::: AVAILABLE RECORDS

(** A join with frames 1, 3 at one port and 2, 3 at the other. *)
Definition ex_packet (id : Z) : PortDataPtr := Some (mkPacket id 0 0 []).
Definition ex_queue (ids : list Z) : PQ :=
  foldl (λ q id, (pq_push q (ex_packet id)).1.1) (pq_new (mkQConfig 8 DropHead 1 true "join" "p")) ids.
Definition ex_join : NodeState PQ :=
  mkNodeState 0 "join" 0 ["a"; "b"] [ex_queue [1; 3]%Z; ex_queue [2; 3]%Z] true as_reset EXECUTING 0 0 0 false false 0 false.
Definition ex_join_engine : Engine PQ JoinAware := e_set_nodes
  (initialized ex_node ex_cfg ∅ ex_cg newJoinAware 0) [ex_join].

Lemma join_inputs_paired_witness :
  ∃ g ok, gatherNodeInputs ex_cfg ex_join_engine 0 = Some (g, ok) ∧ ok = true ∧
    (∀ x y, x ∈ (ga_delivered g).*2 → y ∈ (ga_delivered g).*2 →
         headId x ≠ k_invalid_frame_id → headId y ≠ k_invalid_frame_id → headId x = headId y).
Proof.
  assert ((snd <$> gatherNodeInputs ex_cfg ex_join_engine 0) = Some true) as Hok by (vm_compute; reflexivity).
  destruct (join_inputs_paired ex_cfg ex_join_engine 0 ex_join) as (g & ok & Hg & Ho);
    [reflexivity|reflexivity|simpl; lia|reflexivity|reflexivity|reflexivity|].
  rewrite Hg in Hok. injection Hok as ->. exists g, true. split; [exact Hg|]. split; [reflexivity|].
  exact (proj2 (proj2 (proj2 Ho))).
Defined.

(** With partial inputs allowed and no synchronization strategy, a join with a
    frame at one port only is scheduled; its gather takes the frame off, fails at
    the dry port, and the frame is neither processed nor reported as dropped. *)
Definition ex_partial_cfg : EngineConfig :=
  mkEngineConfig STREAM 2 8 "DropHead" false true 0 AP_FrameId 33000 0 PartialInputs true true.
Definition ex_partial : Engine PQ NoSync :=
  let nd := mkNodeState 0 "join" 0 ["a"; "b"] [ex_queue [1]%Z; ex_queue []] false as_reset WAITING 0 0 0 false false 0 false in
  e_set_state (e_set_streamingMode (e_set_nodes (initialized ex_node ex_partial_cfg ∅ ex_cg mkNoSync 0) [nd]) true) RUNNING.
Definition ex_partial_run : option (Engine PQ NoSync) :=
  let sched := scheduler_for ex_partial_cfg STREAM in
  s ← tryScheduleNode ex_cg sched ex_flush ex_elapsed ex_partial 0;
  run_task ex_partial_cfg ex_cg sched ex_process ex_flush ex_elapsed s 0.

::::::

EXERCISE AIM -
Your answer must be the lines above from the one containing "false 0 false." to the one containing "(∀ x y, x ∈ (ga_delivered", both included, restated word for word.

ANSWER TO THIS PROBLEM -
  mkNodeState 0 "join" 0 ["a"; "b"] [ex_queue [1; 3]%Z; ex_queue [2; 3]%Z] true as_reset EXECUTING 0 0 0 false false 0 false.
Definition ex_join_engine : Engine PQ JoinAware := e_set_nodes
  (initialized ex_node ex_cfg ∅ ex_cg newJoinAware 0) [ex_join].

Lemma join_inputs_paired_witness :
  ∃ g ok, gatherNodeInputs ex_cfg ex_join_engine 0 = Some (g, ok) ∧ ok = true ∧
    (∀ x y, x ∈ (ga_delivered g).*2 → y ∈ (ga_delivered g).*2 →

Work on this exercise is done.